[Exercise prompt]: Using the records below, transcribe word for word the stretch from the line that contains "what is left of an escape sequence. *)" through the line that contains "(** Neither the", both end lines included, and nothing else.

+++ Records provided

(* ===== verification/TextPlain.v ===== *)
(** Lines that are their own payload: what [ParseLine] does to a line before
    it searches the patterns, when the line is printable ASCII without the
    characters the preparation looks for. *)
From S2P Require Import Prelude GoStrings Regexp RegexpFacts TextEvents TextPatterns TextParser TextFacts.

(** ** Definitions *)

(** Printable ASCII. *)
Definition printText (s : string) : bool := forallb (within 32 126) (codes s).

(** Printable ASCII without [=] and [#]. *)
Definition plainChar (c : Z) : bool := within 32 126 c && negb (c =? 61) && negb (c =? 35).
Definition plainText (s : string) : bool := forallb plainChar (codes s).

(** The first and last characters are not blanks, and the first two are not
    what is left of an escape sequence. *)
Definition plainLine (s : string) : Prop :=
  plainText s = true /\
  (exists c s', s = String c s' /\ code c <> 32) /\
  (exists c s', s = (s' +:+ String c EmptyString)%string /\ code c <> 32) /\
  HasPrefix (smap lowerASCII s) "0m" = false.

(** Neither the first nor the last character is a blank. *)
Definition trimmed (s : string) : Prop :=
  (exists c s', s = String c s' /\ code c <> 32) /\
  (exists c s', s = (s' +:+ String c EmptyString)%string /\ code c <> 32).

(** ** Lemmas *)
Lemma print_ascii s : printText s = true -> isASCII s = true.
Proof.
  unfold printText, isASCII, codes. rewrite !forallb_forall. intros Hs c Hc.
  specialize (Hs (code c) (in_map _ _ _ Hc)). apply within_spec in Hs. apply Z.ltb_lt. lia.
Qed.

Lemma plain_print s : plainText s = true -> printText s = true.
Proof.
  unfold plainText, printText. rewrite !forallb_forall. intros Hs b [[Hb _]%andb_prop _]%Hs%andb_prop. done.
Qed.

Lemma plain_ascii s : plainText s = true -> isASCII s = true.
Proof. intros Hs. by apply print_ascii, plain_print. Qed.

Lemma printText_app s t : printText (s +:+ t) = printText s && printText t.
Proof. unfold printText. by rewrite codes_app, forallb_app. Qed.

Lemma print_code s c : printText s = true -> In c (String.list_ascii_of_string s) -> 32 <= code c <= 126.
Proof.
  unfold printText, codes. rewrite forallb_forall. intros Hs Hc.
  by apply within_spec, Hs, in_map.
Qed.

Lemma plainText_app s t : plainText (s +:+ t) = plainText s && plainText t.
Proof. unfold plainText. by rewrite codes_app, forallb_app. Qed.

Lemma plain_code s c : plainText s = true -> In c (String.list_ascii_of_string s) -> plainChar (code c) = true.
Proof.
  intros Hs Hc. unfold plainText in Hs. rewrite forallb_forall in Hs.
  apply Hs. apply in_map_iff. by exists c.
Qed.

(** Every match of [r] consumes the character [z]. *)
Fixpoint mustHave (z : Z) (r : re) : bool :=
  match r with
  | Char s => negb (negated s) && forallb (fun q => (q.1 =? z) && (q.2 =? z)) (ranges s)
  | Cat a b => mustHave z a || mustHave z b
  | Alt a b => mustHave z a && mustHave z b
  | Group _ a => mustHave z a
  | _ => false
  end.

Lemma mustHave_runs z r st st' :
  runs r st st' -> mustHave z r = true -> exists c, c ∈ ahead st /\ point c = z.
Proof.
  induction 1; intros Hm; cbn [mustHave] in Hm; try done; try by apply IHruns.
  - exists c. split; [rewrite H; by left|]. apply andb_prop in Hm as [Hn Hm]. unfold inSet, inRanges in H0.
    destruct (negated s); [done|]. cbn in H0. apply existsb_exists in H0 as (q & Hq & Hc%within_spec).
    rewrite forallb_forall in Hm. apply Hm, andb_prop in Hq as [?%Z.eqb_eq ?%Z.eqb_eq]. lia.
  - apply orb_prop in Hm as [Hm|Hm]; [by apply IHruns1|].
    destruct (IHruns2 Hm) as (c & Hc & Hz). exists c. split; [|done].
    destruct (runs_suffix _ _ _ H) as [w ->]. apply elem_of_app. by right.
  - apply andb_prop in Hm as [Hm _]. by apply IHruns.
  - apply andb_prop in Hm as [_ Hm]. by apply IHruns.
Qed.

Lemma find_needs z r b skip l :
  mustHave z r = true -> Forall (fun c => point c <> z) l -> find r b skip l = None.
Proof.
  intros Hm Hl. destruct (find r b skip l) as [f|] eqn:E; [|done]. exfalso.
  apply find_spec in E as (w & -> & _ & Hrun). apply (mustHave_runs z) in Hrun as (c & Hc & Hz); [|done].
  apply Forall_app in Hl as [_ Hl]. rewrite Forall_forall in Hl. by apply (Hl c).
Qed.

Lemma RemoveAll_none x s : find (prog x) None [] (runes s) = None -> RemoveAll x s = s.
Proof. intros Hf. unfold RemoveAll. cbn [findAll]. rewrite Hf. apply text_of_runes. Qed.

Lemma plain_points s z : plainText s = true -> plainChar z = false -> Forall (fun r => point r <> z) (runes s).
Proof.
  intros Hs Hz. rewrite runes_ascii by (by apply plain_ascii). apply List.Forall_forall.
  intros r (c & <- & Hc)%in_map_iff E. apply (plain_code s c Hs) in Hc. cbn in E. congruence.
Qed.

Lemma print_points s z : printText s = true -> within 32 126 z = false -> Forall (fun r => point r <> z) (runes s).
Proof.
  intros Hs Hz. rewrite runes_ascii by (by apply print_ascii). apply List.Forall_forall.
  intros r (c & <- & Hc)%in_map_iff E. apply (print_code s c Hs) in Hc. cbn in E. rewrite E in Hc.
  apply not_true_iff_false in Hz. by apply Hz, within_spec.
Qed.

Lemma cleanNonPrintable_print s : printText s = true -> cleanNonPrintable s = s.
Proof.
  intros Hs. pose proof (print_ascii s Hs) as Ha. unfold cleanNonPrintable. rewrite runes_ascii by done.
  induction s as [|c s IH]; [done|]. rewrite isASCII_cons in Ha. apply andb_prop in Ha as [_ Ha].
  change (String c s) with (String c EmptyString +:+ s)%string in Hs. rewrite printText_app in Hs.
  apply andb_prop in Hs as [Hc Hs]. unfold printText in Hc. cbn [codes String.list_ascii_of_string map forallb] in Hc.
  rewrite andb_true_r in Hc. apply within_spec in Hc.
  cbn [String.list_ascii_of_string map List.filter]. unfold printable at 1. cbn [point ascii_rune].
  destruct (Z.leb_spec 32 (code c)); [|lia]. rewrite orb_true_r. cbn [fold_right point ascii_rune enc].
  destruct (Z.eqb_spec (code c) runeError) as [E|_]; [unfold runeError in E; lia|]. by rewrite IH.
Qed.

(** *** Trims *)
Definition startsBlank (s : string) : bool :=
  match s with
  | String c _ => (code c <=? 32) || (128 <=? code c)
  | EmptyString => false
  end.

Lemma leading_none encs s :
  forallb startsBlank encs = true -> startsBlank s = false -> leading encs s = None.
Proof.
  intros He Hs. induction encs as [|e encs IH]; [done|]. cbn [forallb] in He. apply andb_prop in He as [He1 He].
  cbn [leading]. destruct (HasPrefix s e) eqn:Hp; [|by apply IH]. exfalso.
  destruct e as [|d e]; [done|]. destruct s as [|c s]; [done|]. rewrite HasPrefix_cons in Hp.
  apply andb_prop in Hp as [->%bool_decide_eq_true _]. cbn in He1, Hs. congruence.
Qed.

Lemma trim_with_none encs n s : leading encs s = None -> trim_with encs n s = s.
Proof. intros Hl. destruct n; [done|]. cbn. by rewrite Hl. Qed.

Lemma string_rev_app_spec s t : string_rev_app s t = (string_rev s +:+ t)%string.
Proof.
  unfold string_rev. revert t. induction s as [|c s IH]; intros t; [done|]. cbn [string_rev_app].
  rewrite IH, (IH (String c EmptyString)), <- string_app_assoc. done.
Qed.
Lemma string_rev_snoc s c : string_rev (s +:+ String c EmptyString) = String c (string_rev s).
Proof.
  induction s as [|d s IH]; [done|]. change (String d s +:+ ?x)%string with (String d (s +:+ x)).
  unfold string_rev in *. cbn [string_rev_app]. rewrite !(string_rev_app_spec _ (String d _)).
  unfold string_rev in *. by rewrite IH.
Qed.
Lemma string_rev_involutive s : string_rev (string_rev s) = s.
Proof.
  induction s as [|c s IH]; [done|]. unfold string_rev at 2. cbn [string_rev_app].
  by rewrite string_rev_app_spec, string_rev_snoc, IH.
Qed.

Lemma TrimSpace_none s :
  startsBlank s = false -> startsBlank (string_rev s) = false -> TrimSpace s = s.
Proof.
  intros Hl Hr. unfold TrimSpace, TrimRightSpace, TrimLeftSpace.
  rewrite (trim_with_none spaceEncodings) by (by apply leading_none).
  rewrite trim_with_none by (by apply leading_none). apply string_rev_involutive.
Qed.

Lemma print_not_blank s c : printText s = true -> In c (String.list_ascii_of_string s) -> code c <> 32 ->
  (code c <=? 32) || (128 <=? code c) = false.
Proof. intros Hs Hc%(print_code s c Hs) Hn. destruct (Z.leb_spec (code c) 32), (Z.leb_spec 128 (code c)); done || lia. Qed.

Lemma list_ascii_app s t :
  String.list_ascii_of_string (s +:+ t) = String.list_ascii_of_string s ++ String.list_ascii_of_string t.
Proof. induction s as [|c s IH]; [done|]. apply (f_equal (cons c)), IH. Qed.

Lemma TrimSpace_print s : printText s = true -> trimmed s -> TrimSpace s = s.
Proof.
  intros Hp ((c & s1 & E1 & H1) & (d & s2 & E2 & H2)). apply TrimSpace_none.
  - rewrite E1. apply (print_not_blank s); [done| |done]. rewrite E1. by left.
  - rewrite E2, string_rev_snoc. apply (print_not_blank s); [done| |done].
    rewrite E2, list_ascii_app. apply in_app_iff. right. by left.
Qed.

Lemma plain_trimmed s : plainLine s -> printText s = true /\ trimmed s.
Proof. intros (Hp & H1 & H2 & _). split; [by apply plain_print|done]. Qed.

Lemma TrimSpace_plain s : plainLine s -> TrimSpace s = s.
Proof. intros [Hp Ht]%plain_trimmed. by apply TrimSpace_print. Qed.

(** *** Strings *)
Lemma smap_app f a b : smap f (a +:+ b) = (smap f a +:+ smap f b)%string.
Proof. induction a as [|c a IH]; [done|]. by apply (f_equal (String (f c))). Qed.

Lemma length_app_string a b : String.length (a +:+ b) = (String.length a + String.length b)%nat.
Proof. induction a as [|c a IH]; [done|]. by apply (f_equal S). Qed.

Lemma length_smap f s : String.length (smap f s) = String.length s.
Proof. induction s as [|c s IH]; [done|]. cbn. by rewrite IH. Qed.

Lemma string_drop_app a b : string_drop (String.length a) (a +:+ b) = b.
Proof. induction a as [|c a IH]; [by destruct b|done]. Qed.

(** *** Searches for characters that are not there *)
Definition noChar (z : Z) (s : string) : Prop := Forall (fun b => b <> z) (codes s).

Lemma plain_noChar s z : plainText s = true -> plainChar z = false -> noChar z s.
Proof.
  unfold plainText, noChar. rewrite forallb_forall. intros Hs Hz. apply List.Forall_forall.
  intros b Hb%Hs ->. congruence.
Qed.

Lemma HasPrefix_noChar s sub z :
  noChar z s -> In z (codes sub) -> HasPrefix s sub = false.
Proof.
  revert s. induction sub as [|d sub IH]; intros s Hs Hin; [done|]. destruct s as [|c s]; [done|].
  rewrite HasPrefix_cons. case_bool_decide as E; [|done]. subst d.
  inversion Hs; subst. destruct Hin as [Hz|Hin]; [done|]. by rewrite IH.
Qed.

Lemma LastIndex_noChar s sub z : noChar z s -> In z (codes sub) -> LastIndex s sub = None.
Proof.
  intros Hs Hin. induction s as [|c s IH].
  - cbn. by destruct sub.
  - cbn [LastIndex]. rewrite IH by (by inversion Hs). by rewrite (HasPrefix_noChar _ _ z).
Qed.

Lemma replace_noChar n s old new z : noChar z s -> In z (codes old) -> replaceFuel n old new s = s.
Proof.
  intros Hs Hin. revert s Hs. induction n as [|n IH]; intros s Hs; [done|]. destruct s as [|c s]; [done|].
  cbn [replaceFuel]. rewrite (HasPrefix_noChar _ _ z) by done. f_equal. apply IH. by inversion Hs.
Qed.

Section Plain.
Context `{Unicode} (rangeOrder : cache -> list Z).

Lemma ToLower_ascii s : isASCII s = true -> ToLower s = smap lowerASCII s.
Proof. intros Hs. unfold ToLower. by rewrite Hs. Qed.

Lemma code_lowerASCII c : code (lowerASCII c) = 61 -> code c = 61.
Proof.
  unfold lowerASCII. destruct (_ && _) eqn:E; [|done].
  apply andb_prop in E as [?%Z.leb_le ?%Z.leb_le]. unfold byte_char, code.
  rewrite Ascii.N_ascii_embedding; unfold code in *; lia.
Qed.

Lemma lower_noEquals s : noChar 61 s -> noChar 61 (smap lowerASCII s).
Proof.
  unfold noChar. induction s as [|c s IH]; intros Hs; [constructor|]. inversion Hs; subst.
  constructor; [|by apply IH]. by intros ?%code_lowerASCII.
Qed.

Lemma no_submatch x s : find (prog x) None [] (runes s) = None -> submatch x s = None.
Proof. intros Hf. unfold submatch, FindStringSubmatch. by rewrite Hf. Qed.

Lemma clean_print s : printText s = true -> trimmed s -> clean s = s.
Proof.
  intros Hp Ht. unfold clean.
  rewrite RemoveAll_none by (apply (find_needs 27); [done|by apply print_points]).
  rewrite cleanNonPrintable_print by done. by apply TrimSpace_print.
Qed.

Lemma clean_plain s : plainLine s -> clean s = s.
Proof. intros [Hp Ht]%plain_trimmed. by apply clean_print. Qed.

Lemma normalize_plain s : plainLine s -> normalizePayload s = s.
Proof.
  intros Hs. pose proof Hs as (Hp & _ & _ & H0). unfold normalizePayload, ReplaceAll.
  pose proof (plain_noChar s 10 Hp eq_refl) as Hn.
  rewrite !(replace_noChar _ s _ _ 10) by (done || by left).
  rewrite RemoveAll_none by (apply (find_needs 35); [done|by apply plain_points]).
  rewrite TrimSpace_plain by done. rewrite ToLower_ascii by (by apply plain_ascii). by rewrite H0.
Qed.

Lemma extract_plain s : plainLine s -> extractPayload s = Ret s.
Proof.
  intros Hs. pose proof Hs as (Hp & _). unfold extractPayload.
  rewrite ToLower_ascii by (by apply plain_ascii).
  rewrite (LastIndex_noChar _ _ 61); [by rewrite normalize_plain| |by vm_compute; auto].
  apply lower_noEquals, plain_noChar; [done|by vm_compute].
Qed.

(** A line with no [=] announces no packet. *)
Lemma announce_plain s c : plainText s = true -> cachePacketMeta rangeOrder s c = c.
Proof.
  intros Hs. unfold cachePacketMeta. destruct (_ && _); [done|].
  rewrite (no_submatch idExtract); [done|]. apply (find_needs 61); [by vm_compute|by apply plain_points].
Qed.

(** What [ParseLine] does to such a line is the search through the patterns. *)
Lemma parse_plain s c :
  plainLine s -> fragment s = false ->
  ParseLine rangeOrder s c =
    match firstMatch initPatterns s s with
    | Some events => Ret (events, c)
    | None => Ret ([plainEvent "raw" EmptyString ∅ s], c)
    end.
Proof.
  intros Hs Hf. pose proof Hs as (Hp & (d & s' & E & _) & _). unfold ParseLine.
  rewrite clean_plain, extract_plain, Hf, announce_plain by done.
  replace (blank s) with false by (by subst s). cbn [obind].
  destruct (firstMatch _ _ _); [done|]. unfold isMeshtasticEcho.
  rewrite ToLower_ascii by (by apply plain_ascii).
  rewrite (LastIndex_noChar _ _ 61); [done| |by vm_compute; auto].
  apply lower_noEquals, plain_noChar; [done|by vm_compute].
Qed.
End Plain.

++++++

[The completed task]:
    what is left of an escape sequence. *)
Definition plainLine (s : string) : Prop :=
  plainText s = true /\
  (exists c s', s = String c s' /\ code c <> 32) /\
  (exists c s', s = (s' +:+ String c EmptyString)%string /\ code c <> 32) /\
  HasPrefix (smap lowerASCII s) "0m" = false.

(** Neither the first nor the last character is a blank. *)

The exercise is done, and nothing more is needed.